In [9]:
# conding: utf-8

from pyspark.sql.functions import UserDefinedFunction
from pyspark.sql.types import *

In [10]:
"""
    Este trecho de código é necessário apenas quando o notebook é executado em ambiente local
"""

from pyspark.context import SparkContext
from pyspark.sql.session import SparkSession
try:
    sc = SparkContext('local')
    spark = SparkSession(sc)
except ValueError:
    pass  # a spark context is already created

#### Recuperando schema interface

In [12]:
structured_jsons_path = 's3://vtex.datale/structured_json/{*}CheckoutOrder/*/id/*'
structured_df = spark.read.json(structured_jsons_path)

schema = structured_df.schema

#### Usando o schema para, ao ler dados históricos, convertê-los já para a estrutura ideal

In [13]:
history_datapath = 's3://vtex-analytics-import/vtex-checkout-versioned/{*}CheckoutOrder/*/id/*'
df = spark.read.json(history_datapath, schema=schema)

#### Particionando dados e escrevendo

In [14]:
def getYear(var):
    return var.split('T')[0].split('-')[0]

def getMonth(var):
    return var.split('T')[0].split('-')[1]

def getDay(var):
    return var.split('T')[0].split('-')[2]

# Register functions as Spark UDFs 
udf_getYear = UserDefinedFunction(getYear, StringType())
udf_getMonth = UserDefinedFunction(getMonth, StringType())
udf_getDay = UserDefinedFunction(getDay, StringType())

In [23]:
# Create the Columns for the Partitions
df = df.withColumn('YEAR', udf_getYear(df.LastChange))
df = df.withColumn('MONTH', udf_getMonth(df.LastChange))
df = df.withColumn('DAY', udf_getDay(df.LastChange))

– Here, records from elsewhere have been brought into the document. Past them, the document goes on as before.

Lemma counted_open o r i d n : counted_right (o, r) -> r !! i = Some None -> o !! d = Some n ->
  counted_right (<[d := n + 1]> o, <[i := Some d]> r).
Proof.
  intros [Hc Hin] Hr Hd. pose proof (lookup_lt_Some _ _ _ Hd). split; simpl in *.
  - intros j m. rewrite (open_on_insert j r i None) by done. unfold is_on at 1. rewrite decide_False by done.
    destruct (decide (j = d)) as [->|Hne].
    + rewrite list_lookup_insert_eq by done. intros [= <-]. rewrite (Hc _ _ Hd). unfold is_on.
      rewrite decide_True by done. lia.
    + rewrite list_lookup_insert_ne by done. intros Hm. rewrite (Hc _ _ Hm). unfold is_on.
      rewrite decide_False by congruence. lia.
  - rewrite length_insert. apply Forall_insert; [done|]. by intros ? [= <-].
Qed.
Lemma counted_close o r i d n : counted_right (o, r) -> r !! i = Some (Some d) -> o !! d = Some n ->
  counted_right (<[d := n - 1]> o, <[i := None]> r).
Proof.
  intros [Hc Hin] Hr Hd. split; simpl in *.
  - intros j m. rewrite (open_on_insert j r i (Some d)) by done. unfold is_on.
    destruct (decide (j = d)) as [->|Hne].
    + rewrite list_lookup_insert_eq by (by eapply lookup_lt_Some). intros [= <-]. rewrite (Hc _ _ Hd).
      rewrite decide_True by done. rewrite decide_False by done. lia.
    + rewrite list_lookup_insert_ne by done. intros Hm. rewrite (Hc _ _ Hm).
      rewrite !decide_False by congruence. lia.
  - rewrite length_insert. apply Forall_insert; [done|]. done.
Qed.
Lemma counted_none o r i : counted_right (o, r) -> r !! i = Some None ->
  counted_right (o, <[i := None]> r).
Proof. intros Hc Hr. by rewrite list_insert_id. Qed.
Lemma counted_positive o r i d n : counted_right (o, r) -> r !! i = Some (Some d) -> o !! d = Some n -> 1 <= n.
Proof.
  intros [Hc _] Hr Hd. rewrite (Hc _ _ Hd). simpl. clear -Hr. revert i Hr.
  induction r as [|x r IH]; intros [|i] Hr; simpl in *; try done.
  - injection Hr as ->. unfold is_on at 1. rewrite decide_True by done. pose proof (open_on_nonneg d r). lia.
  - specialize (IH i Hr). unfold is_on at 1. destruct (decide _); lia.
Qed.

(** Through a handle. *)
Lemma with_handle_counts method h handle code h' handle' :
  (forall i, handle = Some i -> wlp (method i) (fun _ h' => counted_right (sessions h'))
     (fun _ h' => counted_right (sessions h')) h) ->
  counted_right (sessions h) ->
  finish (with_handle method (h, handle)) = Some (code, (h', handle')) -> counted_right (sessions h').
Proof.
  intros Hm Hc. unfold with_handle, mbind, M_bind, gets. simpl.
  destruct handle as [i|]; [|by intros [= <- <- <-]]. specialize (Hm i eq_refl). unfold wlp in Hm.
  unfold zoom. simpl. destruct (method i h); simpl; by intros [= <- <- <-].
Qed.
Lemma release_handle_counts method h handle code h' handle' :
  (forall i, handle = Some i -> wlp (method i) (fun _ h' => counted_right (sessions h'))
     (fun _ h' => counted_right (sessions h')) h) ->
  counted_right (sessions h) ->
  finish (release_handle method (h, handle)) = Some (code, (h', handle')) -> counted_right (sessions h').
Proof.
  intros Hm Hc. unfold release_handle, mbind at 1, M_bind at 1, gets. simpl.
  destruct handle as [i|]; [|by intros [= <- <- <-]]. specialize (Hm i eq_refl). unfold wlp in Hm.
  unfold mbind, M_bind, catch, zoom, set_private, modify, return_code. simpl.
  destruct (method i h) as [[] h1|c h1| |]; simpl; [by intros [= <- <- <-]| |done..].
  destruct (c =? 0); by intros [= <- <- <-].
Qed.
Lemma keeps_counts {A} (m : M Heap A) h : keeps sessions m -> counted_right (sessions h) ->
  wlp m (fun _ h' => counted_right (sessions h')) (fun _ h' => counted_right (sessions h')) h.
Proof. intros Hk Hc. eapply wlp_keeps; [exact Hk|..]; by intros ? ? ->. Qed.

Lemma connection_init_counts i d h : counted_right (sessions h) ->
  (forall c, hp_connections h !! i = Some c -> pc_conn c = 0) ->
  wlp (Connection_Init i d) (fun _ h' => counted_right (sessions h'))
    (fun _ h' => counted_right (sessions h')) h.
Proof.
  intros Hc Hz. destruct d as [d|]; [|by apply keeps_counts; [apply raise_keeps|]].
  destruct (hp_connections h !! i) as [c|] eqn:E.
  2:{ unfold Connection_Init. apply wlp_bind, wlp_connection. intros c. by rewrite E. }
  specialize (Hz c eq_refl). assert (refs h !! i = Some None) as Hr.
  { rewrite (refs_lookup _ _ _ E). unfold open_ref. by rewrite Hz. }
  eapply wlp_conseq; [by apply connection_init_sessions| |].
  - intros _ h' (n & conn & _ & Hn & -> & _). by apply counted_open.
  - intros code h' Hs. rewrite Hs by done. by apply counted_none.
Qed.
Lemma connection_release_counts i h : counted_right (sessions h) ->
  wlp (Connection_Release i) (fun _ h' => counted_right (sessions h'))
    (fun _ h' => counted_right (sessions h')) h.
Proof.
  intros Hc. eapply wlp_conseq; [apply connection_release_sessions| |].
  - intros _ h' [[-> _]|(d & n & Hr & Hn & ->)]; [done|]. by apply counted_close.
  - intros _ h' (d & n & Hr & Hn & Hneg). pose proof (counted_positive _ _ _ _ _ Hc Hr Hn). lia.
Qed.
Lemma new_database_counts h : counted_right (sessions h) ->
  counted_right (opens h ++ [0], refs h).
Proof.
  intros [Hc Hin]. split; simpl in *.
  - intros i n Hi. destruct (decide (i < length (opens h))%nat).
    + rewrite lookup_app_l in Hi by done. by apply Hc.
    + rewrite lookup_app_r in Hi by lia. apply list_lookup_singleton_Some in Hi as [Hi <-].
      symmetry. apply open_on_none. eapply Forall_impl; [exact Hin|]. simpl.
      intros r Hr ->. specialize (Hr _ eq_refl). lia.
  - eapply Forall_impl; [exact Hin|]. simpl. intros r Hr j ->. specialize (Hr _ eq_refl).
    rewrite length_app. simpl. lia.
Qed.
Lemma new_connection_counts h : counted_right (sessions h) ->
  counted_right (opens h, refs h ++ [None]).
Proof.
  intros [Hc Hin]. split; simpl in *.
  - intros i n Hi. rewrite open_on_app. simpl. rewrite (Hc _ _ Hi). unfold is_on. rewrite decide_False by done. lia.
  - apply Forall_app_2; [done|]. by constructor.
Qed.
(** ** Statements *)
Definition RAdbcStatementNew (connection_xptr : SEXP) : M RS SEXP :=
  connection ← adbc_from_xptr TConnection connection_xptr;
  statement_xptr ← adbc_allocate_xptr TStatement connection_xptr;
  R_RegisterCFinalizer statement_xptr TStatement ;;
  statement ← adbc_from_xptr TStatement statement_xptr;
  conn ← get_object TConnection connection;
  r ← call_manager_local TStatement statement
        (AdbcStatementNew conn (ParentArgs (driver_private conn)));
  adbc_error_stop r.1 r.2 "RAdbcStatementNew()" ;;
  R_SetExternalPtrProtected statement_xptr connection_xptr ;;
  mret statement_xptr.
Definition RAdbcStatementSetOption (statement_xptr key_sexp value_sexp error_xptr : SEXP) : M RS SEXP :=
  statement ← adbc_from_xptr TStatement statement_xptr;
  key ← adbc_as_const_char key_sexp;
  value ← adbc_as_const_char value_sexp;
  error ← adbc_from_xptr TError error_xptr;
  status ← call_manager TStatement statement error (AdbcStatementSetOption key value);
  mret (adbc_wrap_status status).
Definition RAdbcStatementRelease (statement_xptr error_xptr : SEXP) : M RS SEXP :=
  statement ← adbc_from_xptr TStatement statement_xptr;
  error ← adbc_from_xptr TError error_xptr;
  status ← call_manager TStatement statement error AdbcStatementRelease;
  R_SetExternalPtrProtected statement_xptr R_NilValue ;;
  mret (adbc_wrap_status status).
Definition RAdbcStatementSetSqlQuery (statement_xptr query_sexp error_xptr : SEXP) : M RS SEXP :=
  statement ← adbc_from_xptr TStatement statement_xptr;
  query ← adbc_as_const_char query_sexp;
  error ← adbc_from_xptr TError error_xptr;
  status ← call_manager TStatement statement error (AdbcStatementSetSqlQuery (QueryArgs query));
  mret (adbc_wrap_status status).
Definition RAdbcStatementSetSubstraitPlan (statement_xptr plan_sexp error_xptr : SEXP) : M RS SEXP :=
  statement ← adbc_from_xptr TStatement statement_xptr;
  plan ← RAW plan_sexp;
  error ← adbc_from_xptr TError error_xptr;
  status ← call_manager TStatement statement error
             (AdbcStatementSetSubstraitPlan (PlanArgs plan (Rf_xlength plan_sexp)));
  mret (adbc_wrap_status status).
Definition RAdbcStatementPrepare (statement_xptr error_xptr : SEXP) : M RS SEXP :=
  statement ← adbc_from_xptr TStatement statement_xptr;
  error ← adbc_from_xptr TError error_xptr;
  status ← call_manager TStatement statement error AdbcStatementPrepare;
  mret (adbc_wrap_status status).
Definition RAdbcStatementGetParameterSchema (statement_xptr out_schema_xptr error_xptr : SEXP)
    : M RS SEXP :=
  statement ← adbc_from_xptr TStatement statement_xptr;
  out_schema ← adbc_from_xptr TSchema out_schema_xptr;
  error ← adbc_from_xptr TError error_xptr;
  status ← call_manager TStatement statement error
             (AdbcStatementGetParameterSchema (SchemaArgs out_schema));
  mret (adbc_wrap_status status).
Definition RAdbcStatementBind (statement_xptr values_xptr schema_xptr error_xptr : SEXP) : M RS SEXP :=
  statement ← adbc_from_xptr TStatement statement_xptr;
  values ← adbc_from_xptr TArray values_xptr;
  schema ← adbc_from_xptr TSchema schema_xptr;
  error ← adbc_from_xptr TError error_xptr;
  status ← call_manager TStatement statement error (AdbcStatementBind (ArrayArgs values schema));
  mret (adbc_wrap_status status).
Definition RAdbcStatementBindStream (statement_xptr stream_xptr error_xptr : SEXP) : M RS SEXP :=
  statement ← adbc_from_xptr TStatement statement_xptr;
  stream ← adbc_from_xptr TArrayStream stream_xptr;
  error ← adbc_from_xptr TError error_xptr;
  status ← call_manager TStatement statement error (AdbcStatementBindStream (StreamArgs stream));
  mret (adbc_wrap_status status).
Definition set_rows_affected (n : Z) : M RS unit :=
  w ← gets rs_world; ds ← gets rs_drivers; put_world (over rows_affected n w) ds.
Definition Rf_ScalarReal (z : Z) : SEXP := REALSXP [Float.f64_of_Z z].
Definition RAdbcStatementExecuteQuery (statement_xptr out_stream_xptr error_xptr : SEXP) : M RS SEXP :=
  statement ← adbc_from_xptr TStatement statement_xptr;
  out_stream ← adbc_from_xptr TArrayStream out_stream_xptr;
  error ← adbc_from_xptr TError error_xptr;
  set_rows_affected 0 ;;
  status ← call_manager TStatement statement error
             (AdbcStatementExecuteQuery (StreamArgs out_stream));
  rows ← gets (fun s => view rows_affected (rs_world s));
  mret (VECSXP [("status"%string, adbc_wrap_status status);
                ("rows_affected"%string, Rf_ScalarReal rows)]).
Definition RAdbcStatementExecutePartitions (statement_xptr out_schema_xptr partitions_xptr
    error_xptr : SEXP) : M RS SEXP :=
  mret (adbc_wrap_status ADBC_STATUS_NOT_IMPLEMENTED).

# TODO: LastChange eh um campo nullable. Isso pode gerar problemas na hora de executar
#         as funções auxiliares anteriores

In [None]:
# Save table to S3 using Parquet format and partitioning by defined columns
df.write.partitionBy(['YEAR','MONTH','DAY','InstanceId'])\
    .mode('append')\
    .parquet('s3://vtex.datalake/consumable_tables/')